One of the many benefits of London's ever growing multiculturalism is
that you can now—if you know how, where, when etc.—buy gorilla, rat,
chimpanzee, and water buffalo meat smuggled illegally from Africa and Asia in a
number of London boroughs. This wonderful gastronomic news is slightly
tainted by the rumour that this meat could carry some of the most
repulsive diseases that the African continent (market leader in scary
diseases) has yet to throw up over here. Diseases like Ebola, the one where you bleed out of
your eyes. We asked Jenny Morris of the Chartered Institute
of Environmental Health whether we should be worried about dying a horrible death
because someone wants to eat illegal monkey steak.
Vice: How does this bushmeat get here?
Jenny Morris: A lot of it in the past has tended to come in through the airports. It's hard to tell how much comes in due to the illegal nature of the trade but customs seizures over the last 3 years have increased. We still get reports that it is on sale in markets in London, especially in markets that serve ethnic communities.
Is there an ascending price list?
I guess the harder a product is to get, the more expensive it will be. So a monkey is likely to be much more expensive than a smokie (smoked rat). There were quotes of £300 for monkey.
How much monkey do I get for £300?
I am not sure if it was a whole monkey or a slice of monkey.
Why would you want to pay £300 for some meat that has been smuggled into the country in someone's wash bag?
It is a speciality product. I'm not sure whether its just about the taste – I guess we pay a lot for fois gras, lobster, etc just because it has a nice taste. These things have speciality markets and fetch high prices.

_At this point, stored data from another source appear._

(** swim.NewNode, hashring.New and forward.NewForwarder with the instance as
    their listener. *)
Definition newNode (app address : string) (e : Env) : Node :=
  with_listeners (NewNode app address true (Some (mkOptions 0 0 0 0 0 0 0 0)) e) [me].
Definition newRing (points : Z) : HashRing T :=
  mkRing points ∅ tree_new 0 [me] [].

Definition newForwarder (e : fwEnv) : Forwarder := mkForwarder 0 [me] [] [] [] e 0.

Definition init : RP (option rpError) :=
  ch ← gets rp_channel;
  match ch with
  | None => mret (Some ErrMissingChannel)
  | Some _ =>
      addr ← identity;
      match addr with
      | inr e => mret (Some e)
      | inl address =>
          modify (λ r, set_node r (Some (newNode (rp_App r) address (rp_world r))));;
          modify (λ r, set_ring r (Some (newRing (rp_ReplicaPoints r))));;
          modify (λ r, set_stats r (rp_stats r) ("ringpop." +:+ genStatsHostport address) (Some ∅));;
          modify (λ r, set_forwarder r (Some (newForwarder (rp_fwWorld r))));;
          startTimers;;
          setState initialized;;
          mret None
      end
  end.

Definition Destroy : RP unit :=
  n ← gets rp_node;
  (match n with Some _ => onNode NodeCore.Destroy | None => mret tt end);;
  stopTimers;;
  setState destroyed_.

Definition destroyed : RP bool := s ← getState; mret (bool_decide (s = destroyed_)).

(** The hosts given to the node: without a file, the instance itself is one. *)
Definition withIdentity (opts : BootstrapOptions) (identity : string) : BootstrapOptions :=
  if bool_decide (String.length (bo_File opts) = 0%nat) && negb (StringInSlice (bo_Hosts opts) identity) then
    mkBootstrapOptions (bo_DiscoverProvider opts) (bo_Hosts opts ++ [identity]) (bo_File opts) (bo_Stopped opts)
      (bo_JoinTimeout opts) (bo_JoinSize opts) (bo_MaxJoinDuration opts) (bo_ParallelismFactor opts)
  else opts.

(** Bootstrap; the options are dereferenced. *)
Definition Bootstrap (file : string → Ping.result (list string)) (fuel : nat)
    (userBootstrapOpts : option BootstrapOptions) : RP (rpResult (list string)) :=
  s ← getState;
  err ← (if bool_decide (s = created) then init else mret None);
  match err with
  | Some e => mret (inr e)
  | None =>
      who ← identity;
      match who with
      | inr e => mret (inr e)
      | inl who =>
          match userBootstrapOpts with
          | None => panic
          | Some opts =>
              '(joined, err) ← onNode (JoinSender.Bootstrap file fuel (Some (withIdentity opts who)));
              match err with
              | Some e => setState initialized;; mret (inr (ErrSwim e))
              | None => setState ready_;; mret (inl joined)
              end
          end
      end
  end.

(** ** The ring *)
Definition Checksum : RP (rpResult Z) :=
  b ← Ready;
  if negb b then mret (inr ErrNotBootstrapped)
  else ck ← onRing HashRing.Checksum; mret (inl ck).

Definition Lookup (key : string) : RP (rpResult string) :=
  b ← Ready;
  if negb b then mret (inr ErrNotBootstrapped)
  else
    startTime ← rpSample times;
    fp ← gets (λ r, fingerprint32 (rp_world r));
    c ← rpSample orders;
    '(dest, success) ← onRing (HashRing.Lookup fp c key);
    endTime ← rpSample times;
    rpEmit (LookupEvent key (endTime - startTime));;
    mret (if negb success then inr ErrNoDestination else inl dest).

Definition LookupN (key : string) (n : Z) : RP (rpResult (list string)) :=
  b ← Ready;
  if negb b then mret (inr ErrNotBootstrapped)
  else
    fp ← gets (λ r, fingerprint32 (rp_world r));
    c ← rpSample orders;
    l ← onRing (HashRing.LookupN fp c key n);
    mret (inl l).

(** ** Forwarding *)
Definition fwResult (r : string + forwardError) : rpResult string :=
  match r with inl res => inl res | inr e => inr (ErrForward e) end.

Definition Forward (fuel : nat) (dest : string) (keys : list string) (thrift : bool) (opts : option fwOptions)
    : RP (rpResult string) :=
  r ← onForwarder (ForwardRequest fuel dest keys thrift opts); mret (fwResult r).

(** True: handle here; otherwise the forwarded response. *)
Definition HandleOrForward (fuel : nat) (key : string) (thrift : bool) (opts : option fwOptions)
    : RP (bool * rpResult string) :=
  b ← Ready;
  if negb b then mret (false, inr ErrNotBootstrapped)
  else
    dest ← Lookup key;
    match dest with
    | inr e => mret (false, inr e)
    | inl dest =>
        who ← WhoAmI;
        match who with
        | inr e => mret (false, inr e)
        | inl who =>
            if bool_decide (dest = who) then mret (true, inl "")
            else r ← Forward fuel dest [key] thrift opts; mret (false, r)
        end
    end.

(** ** handlers.go *)
Definition health : RP unit := mret tt.
Definition adminLookupHandler (key : string) : RP (rpResult string) := Lookup key.
End ringpop.

Arguments Ringpop : clear implicits.
(* ===== verification/Stats.v ===== *)
(** * Stats: the statistics a node and an instance report

    swim/stats.go (ProtocolStats, Uptime), stats_handler.go and the stats and
    reload handlers of handlers.go.  Floating-point numbers are of a type [F]
    with the division, the variance and the square root as parameters; the
    memory statistics, the process id and the rates of the meters come from the
    runtime. *)
From S2P Require Import Prelude GoStd TreeIface HashRing HashRingSpec Forwarder NodeState Util Memberlist Disseminator.
From S2P Require Import Suspicion Rollup Membership MembershipSpec MemberIter Ping NodeCore SwimProps JoinDelayer.
From S2P Require Import JoinSender Ringpop Metrics.
#[local] Open Scope Z_scope.

Section stats.
Context {F : Type} (fdiv : Z → Z → F) (fvariance : list Z → F) (fsqrt : F → F).
(** The generator behind the sample of gossip's timing. *)
Context (rs : nat → nat).
Context {T : Type} `{RingTree T}.

(** ** swim/stats.go *)
Record Timing : Type := mkTiming {
  tm_Type : string;
  tm_Min : Z;
  tm_Max : Z;
  tm_Sum : Z;
  tm_Variance : F;
  tm_Mean : F;
  tm_StdDev : F;
  tm_Count : Z;
  tm_Median : F;
  tm_P75 : F;
  tm_P95 : F;
  tm_P99 : F;
  tm_P999 : F
}.

Record ProtocolStats : Type := mkProtocolStats {
  pt_Timing : Timing;
  pt_Rate : Z;
  pt_ClientRate : F;
  pt_ServerRate : F;
  pt_TotalRate : F
}.

Definition SampleMean (values : list Z) : F :=
  if bool_decide (length values = 0%nat) then fdiv 0 1 else fdiv (SampleSum values) (Z.of_nat (length values)).

(** The histogram's percentile as a float. *)
Definition floatPercentile (p : Z) (s : UniformSample) : option (F * UniformSample) :=
  '(score, s) ← Percentile p s; Some (fdiv score 1000, s).

(** The fields are read one after the other from the same histogram. *)
Definition timingOf (s : UniformSample) : option Timing :=
  let v := us_values s in
  '(median, s1) ← floatPercentile 500 s;
  '(p75, s2) ← floatPercentile 750 s1;
  '(p95, s3) ← floatPercentile 950 s2;
  '(p99, s4) ← floatPercentile 990 s3;
  '(p999, s5) ← floatPercentile 999 s4;
  Some (mkTiming "histogram" (SampleMin v) (SampleMax v) (SampleSum v) (fvariance v) (SampleMean v)
          (fsqrt (fvariance v)) (us_count s) median p75 p95 p99 p999).

(** [rates] are the one-minute rates of the client, server and total meters. *)
Definition ProtocolStatsOf (rates : F * F * F) : SW ProtocolStats :=
  samples ← gets (λ n, timing (n_gossip n));
  match feed rs 0 samples (NewUniformSample 10) ≫= timingOf with
  | None => panic
  | Some t =>
      rate ← ProtocolRate;
      mret (mkProtocolStats t rate rates.1.1 rates.1.2 rates.2)
  end.

Definition NodeUptime : SW Z := t ← now; start ← gets startTime; mret (t - start).

(** ** stats_handler.go *)
Record memStats : Type := mkMemStats { rss : Z; heapTotal : Z; heapUsed : Z }.

Record statsReply : Type := mkStats {
  st_membership : Z * list Member;
  st_memory : memStats;
  st_pid : Z;
  st_protocol : ProtocolStats;
  st_servers : list string;
  st_ringChecksum : Z;
  st_version : string;
  st_timestamp : Z;
  st_uptime : Z;
  st_tchannelVersion : string
}.

(** [mem], [pid], [rates] and [tchannel] are what the runtime, the meters and
    TChannel report; an uptime that is not available is zero. *)
Definition handleStats (mem : memStats) (pid : Z) (rates : F * F * F) (tchannel : string)
    : M (Ringpop T) statsReply :=
  c ← rpSample orders;
  servers ← onRing (HashRing.Servers c);
  uptime ← Uptime;
  membership ← readNode MemberStats;
  protocol ← readNode (ProtocolStatsOf rates);
  checksum ← onRing HashRing.Checksum;
  t ← rpSample times;
  mret (mkStats membership mem pid protocol servers checksum "???" (t / 1000000000)
          (match uptime with inl u => u | inr _ => 0 end) tchannel).

(** ** handlers.go *)
Definition adminStatsHandler := handleStats.
Definition adminReloadHandler : M (Ringpop T) unit := mret tt.

(** ** Every field can be computed *)
Lemma floatPercentile_total p s :
  0 ≤ p ≤ 1000 → ∃ x s', floatPercentile p s = Some (x, s') ∧ us_values s' ≡ₚ us_values s ∧ us_count s' = us_count s.
Proof using.
  intros Hp. unfold floatPercentile, Percentile. destruct (decide (us_values s = [])) as [Hnil|Hne].
  - rewrite Hnil. simpl. eexists _, _. split; [done|]. done.
  - set (lo := foldr Z.min 0 (us_values s)). set (hi := foldr Z.max 0 (us_values s)).
    assert (∀ x, x ∈ us_values s → lo ≤ x ≤ hi) as Hb.
    { unfold lo, hi. clear. induction (us_values s) as [|y l IH]; [set_solver|]. intros x [->|Hx]%elem_of_cons; simpl; [lia|].
      apply IH in Hx. lia. }
    destruct (SamplePercentile_spec (us_values s) p lo hi Hp Hne Hb) as (score & v & -> & Hv & _). simpl.
    eexists _, _. split; [done|]. done.
Qed.

Lemma timingOf_total s : ∃ t, timingOf s = Some t ∧ tm_Count t = us_count s.
Proof using.
  unfold timingOf. destruct (floatPercentile_total 500 s) as (a & s1 & -> & _); [lia|]. simpl.
  destruct (floatPercentile_total 750 s1) as (b & s2 & -> & _); [lia|]. simpl.
  destruct (floatPercentile_total 950 s2) as (c & s3 & -> & _); [lia|]. simpl.
  destruct (floatPercentile_total 990 s3) as (d & s4 & -> & _); [lia|]. simpl.
  destruct (floatPercentile_total 999 s4) as (e & s5 & -> & _); [lia|]. simpl. eexists. split; [done|]. done.
Qed.

Lemma ProtocolStatsOf_spec rates n (Q : ProtocolStats → Node → Prop) :
  (∀ p, pt_Rate p = lastRate (n_gossip n) → tm_Count (pt_Timing p) = Z.of_nat (length (timing (n_gossip n))) → Q p n) →
  wp (ProtocolStatsOf rates) Q n.
Proof using.
  intros HQ. unfold ProtocolStatsOf. apply wp_bind, wp_gets.
  destruct (feed_spec rs 0 (timing (n_gossip n)) (NewUniformSample 10)) as (s & -> & Hc & _); [simpl; lia|simpl; lia|].
  simpl. destruct (timingOf_total s) as (t & -> & Ht). apply wp_bind, wp_gets, wp_ret. apply HQ; [done|].
  simpl in *. lia.
Qed.

Lemma MemberStats_spec n (Q : Z * list Member → Node → Prop) :
  ml_wf n →
  (∀ ms, entry <$> ms ≡ₚ map_to_list (view n) → Sorted member_le ms → Q (ml_checksum (n_memberlist n), ms) n) →
  wp MemberStats Q n.
Proof using.
  intros Hwf HQ. unfold MemberStats. apply wp_bind, GetMembers_spec; [done|]. intros ms Hms.
  apply wp_bind, wp_gets, wp_ret. apply HQ.
  - by rewrite merge_sort_Permutation.
  - apply Sorted_merge_sort. intros x y. unfold member_le. apply total, _.
Qed.

Lemma wp_readNode {A} (m : SW A) (Q : A → Ringpop T → Prop) r n :
  rp_node r = Some n → wp m (λ a n', Q a (set_node r (Some n'))) n → wp (readNode m) Q r.
Proof using.
  intros Hn Hm. unfold wp, readNode in *. rewrite Hn. destruct (m n) as [[a n']|]; done.
Qed.

(** Reading the ring raises no event. *)
Lemma wp_readRing {A} (f : HashRing T → A) (Q : A → Ringpop T → Prop) r ring :
  rp_ring r = Some ring → Q (f ring) (set_ring r (Some ring)) → wp (onRing (gets f)) Q r.
Proof using.
  intros Hr HQ. unfold wp, onRing, gets. rewrite Hr, drop_all. simpl. exact HQ.
Qed.

(** Nothing but the cursors moved. *)
Record only_read (r r' : Ringpop T) : Prop := {
  or_node : rp_node r' = rp_node r;
  or_ring : rp_ring r' = rp_ring r;
  or_state : rp_state r' = rp_state r;
  or_stats : rp_stats r' = rp_stats r;
  or_events : rp_events r' = rp_events r
}.

#[local] Instance only_read_trans : Transitive only_read.
Proof using. intros x y z [] []. split; congruence. Qed.

Lemma wp_rpSample {A} (stream : Env → nat → A) (Q : A → Ringpop T → Prop) r :
  Q (stream (rp_world r) (rp_cursor r)) (set_cursor r (S (rp_cursor r))) → wp (rpSample stream) Q r.
Proof using. done. Qed.

Lemma Uptime_reads r n : rp_node r = Some n → wp Uptime (λ _, only_read r) r.
Proof using.
  intros Hn. unfold Uptime, Ready. apply wp_bind, wp_bind, wp_gets.
  assert (∀ b r1, only_read r r1 → wp (if negb b then mret (inr ErrNotBootstrapped)
    else t ← rpSample times; start ← gets rp_startTime; mret (inl (since t start))) (λ _, only_read r) r1) as Hend.
  { intros [] r1 Hr1; simpl; [|by apply wp_ret]. apply wp_bind, wp_rpSample, wp_bind, wp_gets, wp_ret.
    trans r1; done. }
  case_bool_decide; [apply wp_ret; by apply Hend|]. eapply wp_readNode; [done|]. apply wp_gets, Hend.
  by split; simpl.
Qed.

(** The stats of an initialised instance: the handler never panics, changes
    neither the node nor the ring nor the counters, and reports every member of
    the node's view exactly once, sorted by address, with the membership
    checksum; exactly the servers of the ring, with the ring checksum; and the
    protocol rate in force with the number of periods measured. *)
Theorem handleStats_reports mem pid rates tchannel r n ring :
  rp_node r = Some n → rp_ring r = Some ring → node_inv n →
  ∃ s r', handleStats mem pid rates tchannel r = Some (s, r') ∧ only_read r r' ∧
    entry <$> (st_membership s).2 ≡ₚ map_to_list (view n) ∧ Sorted member_le (st_membership s).2 ∧
    (st_membership s).1 = ml_checksum (n_memberlist n) ∧
    st_servers s ≡ₚ elements (serverSet ring) ∧ st_ringChecksum s = checksum ring ∧
    pt_Rate (st_protocol s) = lastRate (n_gossip n) ∧
    tm_Count (pt_Timing (st_protocol s)) = Z.of_nat (length (timing (n_gossip n))).
Proof using.
  intros Hn Hr [Hwf _]. apply wp_run. unfold handleStats.
  apply wp_bind, wp_rpSample, wp_bind. set (r1 := set_cursor _ _).
  eapply (wp_readRing _ _ r1); [exact Hr|]. apply wp_bind. set (r2 := set_ring _ _).
  assert (only_read r r2) as H2 by (by split; simpl).
  eapply wp_mono; [apply (Uptime_reads r2 n); exact Hn|]. intros u r3 H3. assert (only_read r r3) as H03 by (by trans r2).
  assert (rp_node r3 = Some n) as Hn3 by (by rewrite (or_node _ _ H03)).
  assert (rp_ring r3 = Some ring) as Hr3 by (by rewrite (or_ring _ _ H03)).
  apply wp_bind. eapply wp_readNode; [exact Hn3|]. apply MemberStats_spec; [done|]. intros ms Hms Hsorted.
  apply wp_bind. eapply wp_readNode; [done|]. apply ProtocolStatsOf_spec. intros p Hrate Hcount.
  apply wp_bind. eapply wp_readRing; [exact Hr3|]. apply wp_bind, wp_rpSample, wp_ret.
  split_and!; try done.
  - destruct H03. split; simpl; congruence.
  - simpl. apply arrange_perm.
Qed.
End stats.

How serious are the threats to public health? Am I going to get Ebola? Or is it just shit like ecoli, salmonella and stuff? You know, minors.
There has been an awful lot of debate about this. In African countries there are serious health problems and infections that are transmitted by the consumption of infected meat. There is evidence that Ebola can be transferred from animals to humans this way. But, all the evidence available shows that it is extremely unlikely that these infections would survive transportation. What is far more likely is that these products will have a much higher loading of standard bacteria, like salmonella.
Do health inspectors have to try it? Like when Denzel Washington in 'Training Day' says that to be a good undercover policeman you have to know and use drugs? Do inspectors have to know and eat bushmeat?
I don't think that they have to actually eat it. Recognition is an issue. If it was a whole monkey or rat then you could spot them. The difficulty comes when it is cut up. But we use lab testing rather than taste testing.
Any good recipes you have heard of?
No. That's outside my area of expertise.